(* ===== verification/SiteBeat.v ===== *)
(** * Runtime heartbeats (site/heartbeat.go, members.go)

    A heartbeat is read off its topic, its member names are judged on the wire
    bytes, its envelope is verified, and its members are read by exact name.
    What passes is recorded in the registry; what does not changes nothing
    there. *)
From S2P Require Import Prelude GoBytes Sha256 Json Contracts Heap Replay MqttAuth Site.
Import Contracts Replay MqttAuth Site.

Module SiteBeat.

Definition defaultMaxActiveTriggers : Z := 64.
Definition maxActiveTriggerLength : Z := 128.
Definition maxActionEventTypeLength : Z := 64.
Definition defaultMaxFutureSkew : Z := 5 * 60 * 1000 * Millisecond.

Definition VerdictHeartbeatMemberCaseVariant : string := "runtime_heartbeat_member_case_variant".
Definition VerdictHeartbeatMemberDuplicate : string := "runtime_heartbeat_member_duplicate".

Definition runtimeHeartbeatMembers : list string :=
  ["device_id"; "status"; "last_seen_ms"; "gateway_seen_ms"; "active_triggers"; "degradation_reasons"; "evidence"; "auth"].
Definition runtimeHeartbeatEvidenceMembers : list string :=
  ["chain_head_hash"; "attestation_gap_count"; "available"; "action_event_type"].

Definition notDecoded {A} : res A := Err (EMsg "decode runtime node heartbeat").

(** ** Member names on the wire *)
Definition caseVariant (members : list string) (name : string) : bool :=
  existsb (λ member, negb (bool_decide (name = member)) && equalFold name member) members.

(** What one member adds to the set of contract members seen. *)
Definition judgeName (members : list string) (name : string) (seen : gset string) : res (gset string) :=
  if negb (bool_decide (name ∈ members)) then Ok seen
  else if bool_decide (name ∈ seen) then Err (DegradationError VerdictHeartbeatMemberDuplicate)
  else Ok ({[name]} ∪ seen).

(** The members of an object already known to be JSON. *)
Fixpoint judgeMembers (members : list string) (l : list (string * json)) (seen : gset string) : res unit :=
  match l with
  | [] => Ok tt
  | (k, _) :: l' =>
    if caseVariant members (unquote k) then Err (DegradationError VerdictHeartbeatMemberCaseVariant)
    else match judgeName members (unquote k) seen with
         | Err e => Err e
         | Ok seen' => judgeMembers members l' seen'
         end
  end.

(** The key at the front of [s], after a comma unless it is the first. *)
Definition nextKey (first : bool) (s : string) : option (string * string) :=
  let s' := if first then Some s
            else match s with String c r => if bv c =? 44 then Some (skip r) else None | EmptyString => None end in
  match s' with
  | Some (String q r) => if bv q =? 34 then scanStr r else None
  | _ => None
  end.

Definition nextValue (s : string) : option (json * string) :=
  match skip s with
  | String c r => if bv c =? 58 then parseValue (S (2 * String.length r)) 0 r else None
  | EmptyString => None
  end.

(** The token loop of [refuseInexactMembers]: [More] also ends it at the end
    of the input. Every turn consumes a byte, so the length of the input is
    fuel enough. *)
Fixpoint walkMembers (fuel : nat) (first : bool) (s : string) (seen : gset string) : res unit :=
  match fuel with
  | O => notDecoded
  | S f =>
    match skip s with
    | EmptyString => Ok tt
    | String c r =>
      if (bv c =? 125) || (bv c =? 93) then Ok tt
      else match nextKey first (String c r) with
      | None => notDecoded
      | Some (k, r1) =>
        let name := unquote k in
        if caseVariant runtimeHeartbeatMembers name then Err (DegradationError VerdictHeartbeatMemberCaseVariant)
        else match nextValue r1 with
        | None => notDecoded
        | Some (v, r2) =>
          match judgeName runtimeHeartbeatMembers name seen with
          | Err e => Err e
          | Ok seen' =>
            match (if bool_decide (name = "evidence") then v else JNull) with
            | JObj l =>
              match judgeMembers runtimeHeartbeatEvidenceMembers l ∅ with
              | Err e => Err e
              | Ok _ => walkMembers f false r2 seen'
              end
            | _ => walkMembers f false r2 seen'
            end
          end
        end
      end
    end
  end.

(** [refuseInexactHeartbeatMembers]. *)
Definition refuseInexactHeartbeatMembers (payload : string) : res unit :=
  match skip payload with
  | String c r => if bv c =? 123 then walkMembers (S (String.length payload)) true r ∅ else notDecoded
  | EmptyString => notDecoded
  end.

(** ** Members by exact name *)
Record RuntimeNodeHeartbeatEvidence := MkBeatEvidence {
  be_ChainHeadHash : string; be_AttestationGapCount : Z; be_Available : bool; be_ActionEventType : string }.

Record RuntimeNodeHeartbeat := MkBeat {
  b_DeviceID : string; b_Status : string; b_LastSeenMS : Z; b_ActiveTriggers : list string; b_Evidence : option RuntimeNodeHeartbeatEvidence }.

(** [decodeExactMember]: an absent member leaves the zero value. *)
Definition decodeExactMember {A} (set : json → A → A * bool) (zero : A) (members : gmap string json) (name : string) : res A :=
  match members !! name with
  | None => Ok zero
  | Some v => let '(a, ok) := set v zero in if ok then Ok a else notDecoded
  end.

Definition decodeEvidence (l : list (string * json)) : res RuntimeNodeHeartbeatEvidence :=
  let m := toMap l in
  match decodeExactMember setStr "" m "chain_head_hash", decodeExactMember setInt 0 m "attestation_gap_count",
        decodeExactMember setBool false m "available", decodeExactMember setStr "" m "action_event_type" with
  | Ok h, Ok g, Ok a, Ok t => Ok (MkBeatEvidence h g a t)
  | _, _, _, _ => notDecoded
  end.

(** [decodeRuntimeHeartbeat]; [gateway_seen_ms] is judged for its type only. *)
Definition decodeRuntimeHeartbeat (members : gmap string json) : res RuntimeNodeHeartbeat :=
  match decodeExactMember setStr "" members "device_id", decodeExactMember setStr "" members "status",
        decodeExactMember setInt 0 members "last_seen_ms", decodeExactMember setInt 0 members "gateway_seen_ms",
        decodeExactMember setStrs [] members "active_triggers" with
  | Ok d, Ok st, Ok at_, Ok _, Ok tr =>
    match members !! "evidence" with
    | None | Some JNull => Ok (MkBeat d st at_ tr None)
    | Some (JObj l) => match decodeEvidence l with Ok e => Ok (MkBeat d st at_ tr (Some e)) | Err e => Err e end
    | Some _ => notDecoded
    end
  | _, _, _, _, _ => notDecoded
  end.

(** [parseRuntimeHeartbeat]: status, then reasons, then the typed members. *)
Definition parseRuntimeHeartbeat (members : gmap string json) : res (RuntimeNodeHeartbeat * option (list string)) :=
  match validateRuntimeStatus (members !! "status") with
  | Err e => Err e
  | Ok status =>
    match validateDegradationReasons (members !! "degradation_reasons") status with
    | Err e => Err e
    | Ok reasons => match decodeRuntimeHeartbeat members with Ok beat => Ok (beat, reasons) | Err e => Err e end
    end
  end.

(** ** Bounds *)
Definition lowerHexRune (p : Z * bool) : bool := in_rng 48 57 p.1 || in_rng 97 102 p.1.
Definition snakeRune (p : Z * bool) : bool := in_rng 65 90 p.1 || (p.1 =? 95).

Definition validateEvidenceSignal (e : RuntimeNodeHeartbeatEvidence) : res unit :=
  let h := be_ChainHeadHash e in
  if negb (bool_decide (h = "")) && negb (slen h =? 64) then Err (EMsg "runtime heartbeat evidence chain_head_hash must be 64 hex chars or empty")
  else if negb (bool_decide (h = "")) && negb (forallb lowerHexRune (runes h))
  then Err (EMsg "runtime heartbeat evidence chain_head_hash must be lowercase hex")
  else if be_AttestationGapCount e <? 0 then Err (EMsg "runtime heartbeat evidence attestation_gap_count must be >= 0")
  else if maxActionEventTypeLength <? slen (be_ActionEventType e) then Err (EMsg "runtime heartbeat evidence action_event_type exceeds 64 bytes")
  else if negb (forallb snakeRune (runes (be_ActionEventType e)))
  then Err (EMsg "runtime heartbeat evidence action_event_type must be empty or SCREAMING_SNAKE_CASE")
  else Ok tt.

Fixpoint validateTriggers (triggers : list string) : res unit :=
  match triggers with
  | [] => Ok tt
  | t :: triggers' =>
    if negb (bool_decide (TrimSpace t = t)) || bool_decide (t = "")
    then Err (EMsg "runtime heartbeat active trigger names must be non-empty and trimmed")
    else if maxActiveTriggerLength <? slen t then Err (EMsg "runtime heartbeat active trigger name exceeds 128 bytes")
    else validateTriggers triggers'
  end.

(** The handler's fixed part. *)
Record RuntimeHeartbeatHandler := MkBeatHandler { hh_authVerifier : option Verifier; hh_maxActiveTriggers : Z; hh_maxFutureSkew : Z }.

Definition NewRuntimeHeartbeatHandler (verifier : option Verifier) (maxActiveTriggers maxFutureSkew : Z) : RuntimeHeartbeatHandler :=
  MkBeatHandler verifier (if maxActiveTriggers <=? 0 then defaultMaxActiveTriggers else maxActiveTriggers)
    (if maxFutureSkew <=? 0 then defaultMaxFutureSkew else maxFutureSkew).

(** [validate], the wall clock reading [now] nanoseconds. *)
Definition validate (h : RuntimeHeartbeatHandler) (now : Z) (topicDeviceID : string) (beat : RuntimeNodeHeartbeat) : res unit :=
  if negb (bool_decide (b_DeviceID beat = topicDeviceID)) then Err (EMsg "device_id does not match topic device_id")
  else if bool_decide (statusSeverity (b_Status beat) = None) then Err (EMsg "runtime heartbeat status is not supported")
  else if b_LastSeenMS beat <=? 0 then Err (EMsg "runtime heartbeat last_seen_ms must be positive")
  else if now + hh_maxFutureSkew h <? b_LastSeenMS beat * Millisecond then Err (EMsg "runtime heartbeat last_seen_ms is too far in the future")
  else if hh_maxActiveTriggers h <? Z.of_nat (length (b_ActiveTriggers beat)) then Err (EMsg "runtime heartbeat active_triggers exceeds maximum")
  else match validateTriggers (b_ActiveTriggers beat) with
  | Err e => Err e
  | Ok _ => match b_Evidence beat with Some e => validateEvidenceSignal e | None => Ok tt end
  end.

Definition RuntimeHeartbeatMessageType : string := "runtime.heartbeat".

(** The registry entry of an accepted heartbeat, before the registry stamps
    it. *)
Definition nodeOf (beat : RuntimeNodeHeartbeat) (reasons : option (list string)) : NodeHeartbeat :=
  MkNode (b_DeviceID beat) (b_Status beat) (b_LastSeenMS beat) 0 (b_ActiveTriggers beat) reasons None
    ((λ e, MkNodeEvidence (be_ChainHeadHash e) (be_AttestationGapCount e) (be_Available e) (be_ActionEventType e) false false) <$> b_Evidence beat)
    "" 0 0.

Section Handler.
Context (ValidateWireUnicode : string → bool) (DecodeStrict : list string → string → option strictError).
Context (Marshal : gmap string json → res string).

(** [unsignedPayload]: the marshalled members are read back as themselves. *)
Definition unsignedPayload (h : RuntimeHeartbeatHandler) (deviceID payload : string) (t : Z) (rs : replayState)
    : res (gmap string json) * replayState :=
  match hh_authVerifier h with
  | Some v =>
    let '(r, rs', _) := VerifyJSON ValidateWireUnicode DecodeStrict Marshal v payload RuntimeHeartbeatMessageType deviceID "" t rs tt in (r, rs')
  | None =>
    (match decodeMap payload with Some m => Ok (delete "auth" m) | None => notDecoded end, rs)
  end.

(** [Handle]: [t] is the verifier's clock in milliseconds, [now] the handler's
    in nanoseconds, [wallMS] and [mono] the registry's. *)
Definition Handle (h : RuntimeHeartbeatHandler) (t now wallMS mono : Z) (topic payload : string) (rs : replayState) (r : Registry)
    : res unit * replayState * Registry :=
  match DeviceIDFromRuntimeNodeHeartbeatTopic topic with
  | Err e => (Err e, rs, r)
  | Ok deviceID =>
    match refuseInexactHeartbeatMembers payload with
    | Err e => (Err e, rs, r)
    | Ok _ =>
      let '(u, rs') := unsignedPayload h deviceID payload t rs in
      match u with
      | Err e => (Err e, rs', r)
      | Ok unsigned =>
        match parseRuntimeHeartbeat unsigned with
        | Err e => (Err e, rs', r)
        | Ok (beat, reasons) =>
          match validate h now deviceID beat with
          | Err e => (Err e, rs', r)
          | Ok _ => (Ok tt, rs', Upsert wallMS mono (nodeOf beat reasons) r)
          end
        end
      end
    end
  end.

(** ** What a recorded heartbeat has shown *)
Lemma parse_facts members beat reasons :
  parseRuntimeHeartbeat members = Ok (beat, reasons) →
  validateRuntimeStatus (members !! "status") = Ok (b_Status beat) ∧
  validateDegradationReasons (members !! "degradation_reasons") (b_Status beat) = Ok reasons.
Proof.
  unfold parseRuntimeHeartbeat. destruct (validateRuntimeStatus (members !! "status")) as [status|] eqn:Es; [|done].
  destruct (validateDegradationReasons _ status) as [rr|] eqn:Er; [|done]. destruct (decodeRuntimeHeartbeat members) as [b|] eqn:Ed; [|done].
  intros [= <- <-]. assert (b_Status b = status) as E; [|by rewrite E].
  unfold validateRuntimeStatus in Es. destruct (members !! "status") as [[| | |raw| |]|] eqn:Em; try done.
  destruct (statusSeverity (unquote raw)); [|done]. injection Es as <-.
  unfold decodeRuntimeHeartbeat in Ed. destruct (decodeExactMember setStr "" members "device_id"); [|done].
  assert (decodeExactMember setStr "" members "status" = Ok (unquote raw)) as Hst by (unfold decodeExactMember; by rewrite Em).
  rewrite Hst in Ed. destruct (decodeExactMember setInt 0 members "last_seen_ms"); [|done].
  destruct (decodeExactMember setInt 0 members "gateway_seen_ms"); [|done].
  destruct (decodeExactMember setStrs [] members "active_triggers"); [|done].
  destruct (members !! "evidence") as [[| | | | |l]|]; try done; try (injection Ed as <-; done).
  destruct (decodeEvidence l); [|done]. by injection Ed as <-.
Qed.

Lemma validateTriggers_ok triggers :
  validateTriggers triggers = Ok tt → Forall (λ t, t ≠ "" ∧ TrimSpace t = t ∧ slen t ≤ maxActiveTriggerLength) triggers.
Proof.
  induction triggers as [|t l IH]; [by constructor|]. cbn. destruct (negb _ || _) eqn:E; [done|].
  apply orb_false_iff in E as [E1%negb_false_iff%bool_decide_eq_true E2%bool_decide_eq_false].
  destruct (Z.ltb_spec maxActiveTriggerLength (slen t)); [done|]. intros H0. constructor; [done|auto].
Qed.

Lemma validate_facts h now dev beat u :
  validate h now dev beat = Ok u →
  b_DeviceID beat = dev ∧ is_Some (statusSeverity (b_Status beat)) ∧
  0 < b_LastSeenMS beat ∧ b_LastSeenMS beat * Millisecond ≤ now + hh_maxFutureSkew h ∧
  Z.of_nat (length (b_ActiveTriggers beat)) ≤ hh_maxActiveTriggers h ∧
  Forall (λ t, t ≠ "" ∧ TrimSpace t = t ∧ slen t ≤ maxActiveTriggerLength) (b_ActiveTriggers beat) ∧
  (∀ e, b_Evidence beat = Some e → validateEvidenceSignal e = Ok tt).
Proof.
  unfold validate. case_bool_decide as E1; [|done]. cbn [negb]. case_bool_decide as E2; [done|].
  destruct (Z.leb_spec (b_LastSeenMS beat) 0); [done|]. destruct (Z.ltb_spec (now + hh_maxFutureSkew h) (b_LastSeenMS beat * Millisecond)); [done|].
  destruct (Z.ltb_spec (hh_maxActiveTriggers h) (Z.of_nat (length (b_ActiveTriggers beat)))); [done|].
  destruct (validateTriggers _) as [[]|] eqn:Et; [|done]. intros He. split_and!; try done; [by apply not_eq_None_Some|by apply validateTriggers_ok|].
  intros e Hb. rewrite Hb in He. by destruct u.
Qed.
End Handler.
End SiteBeat.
────────────────
What the task asks: Write out exactly, please, the lines beginning at the start of the material and ending with the line that holds "(** The members", both included.

Task response:
(* ===== verification/SiteBeat.v ===== *)
(** * Runtime heartbeats (site/heartbeat.go, members.go)

    A heartbeat is read off its topic, its member names are judged on the wire
    bytes, its envelope is verified, and its members are read by exact name.
    What passes is recorded in the registry; what does not changes nothing
    there. *)
From S2P Require Import Prelude GoBytes Sha256 Json Contracts Heap Replay MqttAuth Site.
Import Contracts Replay MqttAuth Site.

Module SiteBeat.

Definition defaultMaxActiveTriggers : Z := 64.
Definition maxActiveTriggerLength : Z := 128.
Definition maxActionEventTypeLength : Z := 64.
Definition defaultMaxFutureSkew : Z := 5 * 60 * 1000 * Millisecond.

Definition VerdictHeartbeatMemberCaseVariant : string := "runtime_heartbeat_member_case_variant".
Definition VerdictHeartbeatMemberDuplicate : string := "runtime_heartbeat_member_duplicate".

Definition runtimeHeartbeatMembers : list string :=
  ["device_id"; "status"; "last_seen_ms"; "gateway_seen_ms"; "active_triggers"; "degradation_reasons"; "evidence"; "auth"].
Definition runtimeHeartbeatEvidenceMembers : list string :=
  ["chain_head_hash"; "attestation_gap_count"; "available"; "action_event_type"].

Definition notDecoded {A} : res A := Err (EMsg "decode runtime node heartbeat").

(** ** Member names on the wire *)
Definition caseVariant (members : list string) (name : string) : bool :=
  existsb (λ member, negb (bool_decide (name = member)) && equalFold name member) members.

(** What one member adds to the set of contract members seen. *)
Definition judgeName (members : list string) (name : string) (seen : gset string) : res (gset string) :=
  if negb (bool_decide (name ∈ members)) then Ok seen
  else if bool_decide (name ∈ seen) then Err (DegradationError VerdictHeartbeatMemberDuplicate)
  else Ok ({[name]} ∪ seen).

(** The members of an object already known to be JSON. *)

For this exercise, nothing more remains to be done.